[Data shown — start]
(* ===== verification/IdentityLinking.v ===== *)
(** * Federated identities

    [src/identity/linking.go]: resolving, provisioning, linking and unlinking
    the identities an external provider vouches for. [Unlink] checks and then
    deletes, in separate store calls; histories may interleave between them. *)

From S2P Require Import Prelude Tenant Bytes World Crypto Secrets Identity IdentityAuth IdentityLogic.

#[local] Open Scope string_scope.
#[local] Open Scope list_scope.
#[local] Open Scope Z_scope.

Section Linking.
Context (E : Env) {S : Type} (c : Core S).
Local Abbreviation M := (M S).

Definition identityByProviderSubject (tenantID : ID) (provider subject : string) : M Identity :=
  lift (tenantGate tenantID);;
  store_call "IdentityByProviderSubject"
    (IdentityByProviderSubject (c_store c) tenantID provider subject).

(** [None] is the miss, [(User{}, Identity{}, false, nil)]. *)
Definition ResolveByIdentity (tenantID : ID) (provider subject : string)
    : M (option (User * Identity)) :=
  try_catch (identityByProviderSubject tenantID provider subject)
    (fun e =>
       if errors_is e identity_ErrTenantRequired then fail e
       else if errors_is e identity_ErrNotFound then mret None
       else fail (Errorf1 "identity: resolve by identity" e))
    (fun ident =>
       user ← wrap (Errorf1 "identity: load user for identity")
         (store_call "UserByID" (UserByID (c_store c) (id_UserID ident)));
       if negb (us_Active user) then fail (Sentinel identity_ErrUserInactive)
       else
         n ← now E;
         wrap (Errorf1 "identity: touch last login")
           (store_call "TouchIdentityLastLogin" (TouchIdentityLastLogin (c_store c) (id_ID ident) n));;
         mret (Some (user, set_LastLoginAt ident n))).

Definition ProvisionUserWithIdentity (tenantID : ID) (email provider subject : string)
    : M (User * Identity) :=
  count ← wrap (Errorf1 "identity: count users") (countUsers c tenantID);
  let first := count =? 0 in
  n ← now E;
  userID ← newID E;
  let nu := MkNewUser userID (ID_String tenantID) email "" n in
  id ← newID E;
  let ni := MkIdentity id userID (nu_TenantID nu) provider subject n (Some n) in
  ui ← wrap (fun e =>
         if errors_is e identity_ErrEmailTaken || errors_is e identity_ErrIdentityTaken then e
         else Errorf1 "identity: provision user with identity" e)
    (store_call "ProvisionUserWithIdentity" (ProvisionUser (c_store c) nu ni first));
  (if c_OnProvisioned c then emit (EvHook "OnProvisioned") else mret tt);;
  mret ui.

Definition link_conflict : error := Sentinel identity_ErrLinkConflict.

Definition Link (tenantID : ID) (userID provider subject : string) : M Identity :=
  target ← userInTenant c userID tenantID;
  let lookup := store_call "IdentityByProviderSubject"
    (IdentityByProviderSubject (c_store c) (FromStored (us_TenantID target)) provider subject) in
  try_catch lookup
    (fun e =>
       if negb (errors_is e identity_ErrNotFound) then fail (Errorf1 "identity: link lookup" e)
       else
         id ← newID E;
         n ← now E;
         let ni := MkIdentity id userID (us_TenantID target) provider subject n None in
         try_catch (store_call "InsertIdentity" (InsertIdentity (c_store c) ni))
           (fun e =>
              if negb (errors_is e identity_ErrIdentityTaken) then
                fail (Errorf1 "identity: link insert" e)
              else
                try_catch lookup
                  (fun e =>
                     if errors_is e identity_ErrNotFound then fail link_conflict
                     else fail (Errorf1 "identity: link race refetch" e))
                  (fun raced =>
                     if String.eqb (id_UserID raced) userID then mret raced
                     else fail link_conflict))
           (fun _ => mret ni))
    (fun existing =>
       if String.eqb (id_UserID existing) userID then mret existing else fail link_conflict).

(** [Unlink] up to the deletion. *)
Definition Unlink_check (tenantID : ID) (userID identityID : string) : M unit :=
  ident ← wrap (fun e => if errors_is e identity_ErrNotFound then Sentinel identity_ErrNotFound
                         else Errorf1 "identity: unlink lookup" e)
    (store_call "IdentityByID" (IdentityByID (c_store c) identityID));
  if negb (String.eqb (id_UserID ident) userID) then fail (Sentinel identity_ErrNotFound)
  else
    user ← userInTenant c userID tenantID;
    if String.eqb (us_PasswordHash user) "" then
      count ← wrap (Errorf1 "identity: unlink count")
        (store_call "CountIdentitiesByUserID" (CountIdentitiesByUserID (c_store c) userID));
      if count <=? 1 then fail (Sentinel identity_ErrLastAuthMethod) else mret tt
    else mret tt.

Definition Unlink_delete (identityID : string) : M unit :=
  wrap (Errorf1 "identity: unlink delete")
    (store_call "DeleteIdentity" (DeleteIdentity (c_store c) identityID)).

Definition Unlink (tenantID : ID) (userID identityID : string) : M unit :=
  Unlink_check tenantID userID identityID;; Unlink_delete identityID.

Definition ListIdentities (tenantID : ID) (userID : string) : M (list Identity) :=
  userInTenant c userID tenantID;;
  wrap (Errorf1 "identity: list identities")
    (store_call "IdentitiesByUserID" (IdentitiesByUserID (c_store c) userID)).
End Linking.

(** ** The invariant is kept *)

Section Keeps.
Context (E : Env).
Hypothesis newID_unique :
  forall tr1 tr2, length tr1 <> length tr2 -> env_newID E tr1 <> env_newID E tr2.
Context (c : Core MemStore).
Hypothesis c_mem : c_store c = Mem_store.

Local Abbreviation keeps m := (hoare E (fun _ => True) m (fun _ _ => True)).

Lemma same_subject_spec t p s i :
  same_subject t p s i = true <-> id_TenantID i = t /\ id_Provider i = p /\ id_Subject i = s.
Proof. unfold same_subject. rewrite !andb_true_iff, !String.eqb_eq. tauto. Qed.

Lemma elem_of_identity_rows i m :
  List.In i (identity_rows m) <-> exists id, identities m !! id = Some i.
Proof.
  unfold identity_rows. rewrite <- list_elem_of_In, list_elem_of_fmap. split.
  - intros ([id i'] & -> & H%elem_of_map_to_list). eauto.
  - intros [id H]. exists (id, i). split; [done|]. by apply elem_of_map_to_list.
Qed.

Lemma subject_free t p s m :
  existsb (same_subject t p s) (identity_rows m) = false <->
  forall id i, identities m !! id = Some i -> same_subject t p s i = false.
Proof.
  rewrite <- not_true_iff_false, existsb_exists. split.
  - intros H id i Hi. apply not_true_iff_false. intros Hs. apply H. exists i. split; [|done].
    apply elem_of_identity_rows. eauto.
  - intros H (i & [id Hi]%elem_of_identity_rows & Hs). specialize (H id i Hi). congruence.
Qed.

(** A row under a new identifier whose subject nobody has. *)
Lemma insert_identity_ok n m ni :
  store_ok E n m -> drawn E n (id_ID ni) -> identities m !! id_ID ni = None ->
  row (id_UserID ni) (id_TenantID ni) m ->
  existsb (same_subject (id_TenantID ni) (id_Provider ni) (id_Subject ni)) (identity_rows m) = false ->
  store_ok E n (with_identities m (<[id_ID ni := ni]> (identities m))).
Proof.
  intros [H1 H2 H3 H4 H5 H6 H7] Hd Hnone Hrow Hfree. pose proof (proj1 (subject_free _ _ _ _) Hfree) as Hf.
  split; [done..|cbn|cbn].
  - intros id i [[<- <-]|[Hne Hv]]%lookup_insert_Some; [by split_and!|]. exact (H6 id i Hv).
  - intros id1 id2 i1 i2 [[<- <-]|[Hne1 Hv1]]%lookup_insert_Some
      [[<- <-]|[Hne2 Hv2]]%lookup_insert_Some Hs; [done| | |by eapply H7].
    + apply same_subject_spec in Hs as (Ht & Hp & Hsub). specialize (Hf id2 i2 Hv2).
      apply not_true_iff_false in Hf. destruct Hf. by apply same_subject_spec.
    + by rewrite (Hf id1 i1 Hv1) in Hs.
Qed.

Lemma hoare_InsertIdentity ni :
  hoare E (fun w => fresh E (id_ID ni) w /\ row (id_UserID ni) (id_TenantID ni) (w_store w))
    (store_call "InsertIdentity" (Mem_InsertIdentity ni)) (fun _ _ => True).
Proof.
  apply (hoare_write E _ _ _ (fun _ => True)).
  intros w r m Hok ((Hd & _ & _ & _ & Hf) & Hrow) Hop. unfold Mem_InsertIdentity in Hop.
  pose proof (ok_later E w Hok) as Hok'. destruct (existsb _ _) eqn:Hfree; injection Hop as <- <-;
    [by split_and!; auto using sessions_same, invitations_same|].
  split_and!; [apply insert_identity_ok; try done; eapply drawn_grow, Hd; lia|done|
    by apply sessions_same|by apply invitations_same|done].
Qed.

Lemma hoare_Touch id at_ :
  hoare E (fun _ => True) (store_call "TouchIdentityLastLogin" (Mem_TouchIdentityLastLogin id at_))
    (fun _ _ => True).
Proof.
  apply (hoare_write E _ _ _ (fun _ => True)). intros w r m Hok _ Hop.
  unfold Mem_TouchIdentityLastLogin in Hop. pose proof (ok_later E w Hok) as Hok'.
  destruct (identities (w_store w) !! id) as [i|] eqn:Hi; injection Hop as <- <-;
    [|by split_and!; auto using sessions_same, invitations_same].
  destruct Hok' as [H1 H2 H3 H4 H5 H6 H7].
  split_and!; [split; [done..|cbn|cbn]|done|by apply sessions_same|by apply invitations_same|done].
  - intros id' i' [[<- <-]|[Hne Hv]]%lookup_insert_Some; [|exact (H6 id' i' Hv)]. exact (H6 id i Hi).
  - intros id1 id2 i1 i2 [[<- <-]|[Hne1 Hv1]]%lookup_insert_Some
      [[<- <-]|[Hne2 Hv2]]%lookup_insert_Some Hs; [done| | |by eapply H7].
    + by eapply (H7 id id2 i i2).
    + by eapply (H7 id1 id i1 i).
Qed.

Lemma hoare_DeleteIdentity id :
  hoare E (fun _ => True) (store_call "DeleteIdentity" (Mem_DeleteIdentity id)) (fun _ _ => True).
Proof.
  apply (hoare_write E _ _ _ (fun _ => True)). intros w r m Hok _ [= <- <-].
  destruct (ok_later E w Hok) as [H1 H2 H3 H4 H5 H6 H7].
  split_and!; [split; [done..|cbn|cbn]|done|by apply sessions_same|by apply invitations_same|done].
  - intros id' i' [_ Hv]%lookup_delete_Some. exact (H6 id' i' Hv).
  - intros id1 id2 i1 i2 [_ Hv1]%lookup_delete_Some [_ Hv2]%lookup_delete_Some Hs. by eapply H7.
Qed.

Lemma hoare_ProvisionUser u ni first : id_UserID ni = nu_ID u -> id_TenantID ni = nu_TenantID u ->
  hoare E (fun w => fresh E (nu_ID u) w /\ fresh E (id_ID ni) w)
    (store_call "ProvisionUserWithIdentity" (Mem_ProvisionUserWithIdentity u ni first))
    (fun _ _ => True).
Proof.
  intros Hu Ht. apply (hoare_write E _ _ _ (fun _ => True)).
  intros w r m Hok [(Hd & Hfu & _) (Hdi & _ & _ & _ & Hfi)] Hop.
  unfold Mem_ProvisionUserWithIdentity in Hop. pose proof (ok_later E w Hok) as Hok'.
  destruct (emailToID (w_store w) !! _); [injection Hop as <- <-;
    by split_and!; auto using sessions_same, invitations_same|].
  destruct (existsb _ _) eqn:Hfree; injection Hop as <- <-;
    [by split_and!; auto using sessions_same, invitations_same|].
  destruct (insert_user_ok E (Datatypes.S (length (w_trace w))) (w_store w) u Hfu
    ltac:(eapply drawn_grow, Hd; lia) Hok') as (Hok2 & Hrow & Hrows).
  split_and!; [apply (insert_identity_ok _ (insert_user u (w_store w)) ni); try done|
    exact Hrows|by apply sessions_same|by apply invitations_same|done].
  - eapply drawn_grow, Hdi. lia.
  - by rewrite Hu, Ht.
Qed.

Lemma hoare_now pre : stable pre -> hoare E pre (now E) (fun _ => pre).
Proof. intros Hst. apply hoare_quiet; [done|]. unfold now. quiet_tac. Qed.

(** A second identifier leaves the first one unused. *)
Lemma hoare_newID_again id1 :
  hoare E (fresh E id1) (newID E) (fun id2 w => fresh E id1 w /\ fresh E id2 w).
Proof.
  intros w r w' Hok Hf Hrun.
  destruct (hoare_newID E newID_unique (fun _ => True) stable_True w r w' Hok I Hrun)
    as (Hok' & Hev & Hpost). split_and!; [done..|]. intros id2 Hr. destruct (Hpost id2 Hr) as [_ Hf2].
  split; [|done]. apply observe_inv in Hrun as [_ ->]. by apply fresh_grow.
Qed.

Lemma keeps_ResolveByIdentity tenantID provider subject :
  keeps (ResolveByIdentity E c tenantID provider subject).
Proof.
  unfold ResolveByIdentity, identityByProviderSubject. rewrite c_mem.
  eapply hoare_try_catch; [apply keeps_quiet; quiet_tac; by apply quiet_read|
    intros e; apply keeps_quiet; quiet_tac|].
  intros ident. eapply hoare_bind; [apply keeps_quiet, quiet_wrap; by apply quiet_read|].
  intros user. case_match; [apply hoare_fail|].
  eapply hoare_bind; [apply hoare_now, stable_True|]. intros n.
  eapply hoare_bind; [apply hoare_wrap, hoare_Touch|]. intros u. by apply hoare_mret.
Qed.

Lemma keeps_Provision tenantID email provider subject :
  keeps (ProvisionUserWithIdentity E c tenantID email provider subject).
Proof.
  unfold ProvisionUserWithIdentity, countUsers. rewrite c_mem.
  eapply hoare_bind; [apply keeps_quiet, quiet_wrap; quiet_tac; by apply quiet_read|].
  intros count. eapply hoare_bind; [apply hoare_now, stable_True|]. intros n.
  eapply hoare_bind; [apply hoare_newID; [done|apply stable_True]|]. intros userID.
  eapply hoare_bind.
  { eapply hoare_conseq; [apply (hoare_newID_again userID)|by intros w _ [_ ?]|]. done. }
  intros id. eapply hoare_bind; [by apply hoare_wrap,
    (hoare_ProvisionUser (MkNewUser _ _ _ _ _) (MkIdentity _ _ _ _ _ _ _))|].
  intros ui. apply keeps_quiet. quiet_tac.
Qed.

Lemma quiet_lookup tenantID provider subject :
  quiet (store_call "IdentityByProviderSubject" (Mem_IdentityByProviderSubject tenantID provider subject)).
Proof. by apply quiet_read. Qed.

Lemma keeps_Link tenantID userID provider subject : keeps (Link E c tenantID userID provider subject).
Proof.
  unfold Link. eapply hoare_bind; [by apply hoare_userInTenant|]. intros target. cbn zeta. rewrite c_mem.
  eapply hoare_conseq with (pre' := fun w => row userID (us_TenantID target) (w_store w))
    (post' := fun _ _ => True); [|by intros w _ [? _]|done].
  assert (stable (fun w => row userID (us_TenantID target) (w_store w))) as Hst by apply stable_row.
  eapply hoare_try_catch_stable; [exact Hst|by apply hoare_quiet, quiet_lookup| |].
  2: { intros i. case_match; [by apply hoare_mret|apply hoare_fail]. }
  intros e. case_match; [apply hoare_fail|].
  eapply hoare_bind; [by apply hoare_newID|]. intros id. cbn beta.
  eapply hoare_bind with (mid := fun n w => row userID (us_TenantID target) (w_store w) /\ fresh E id w).
  { intros w r w' Hok [Hr Hf] [-> ->]%observe_inv. destruct (grow_trace E w [EvNow] Hok).
    split_and!; [done..|]. intros a _. split; [done|by apply fresh_grow]. }
  intros n. eapply hoare_try_catch with (mid := fun _ _ => True).
  - eapply hoare_conseq; [apply hoare_InsertIdentity|by intros w _ [? ?]|done].
  - intros e'. apply keeps_quiet. quiet_tac; apply quiet_lookup.
  - intros u. by apply hoare_mret.
Qed.

Lemma keeps_Unlink_check tenantID userID identityID :
  quiet (Unlink_check c tenantID userID identityID).
Proof.
  unfold Unlink_check, userInTenant. rewrite c_mem. quiet_tac; by apply quiet_read.
Qed.

Lemma keeps_Unlink_delete identityID : keeps (Unlink_delete c identityID).
Proof. unfold Unlink_delete. rewrite c_mem. apply hoare_wrap, hoare_DeleteIdentity. Qed.

Lemma keeps_Unlink tenantID userID identityID : keeps (Unlink c tenantID userID identityID).
Proof.
  eapply hoare_bind; [apply keeps_quiet, keeps_Unlink_check|]. intros u. apply keeps_Unlink_delete.
Qed.
End Keeps.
[Data shown — finish]
Your instructions: Check each line above for the word "MkNewUser" and copy every line that has it.

Your solution:
  let nu := MkNewUser userID (ID_String tenantID) email "" n in
    (hoare_ProvisionUser (MkNewUser _ _ _ _ _) (MkIdentity _ _ _ _ _ _ _))|].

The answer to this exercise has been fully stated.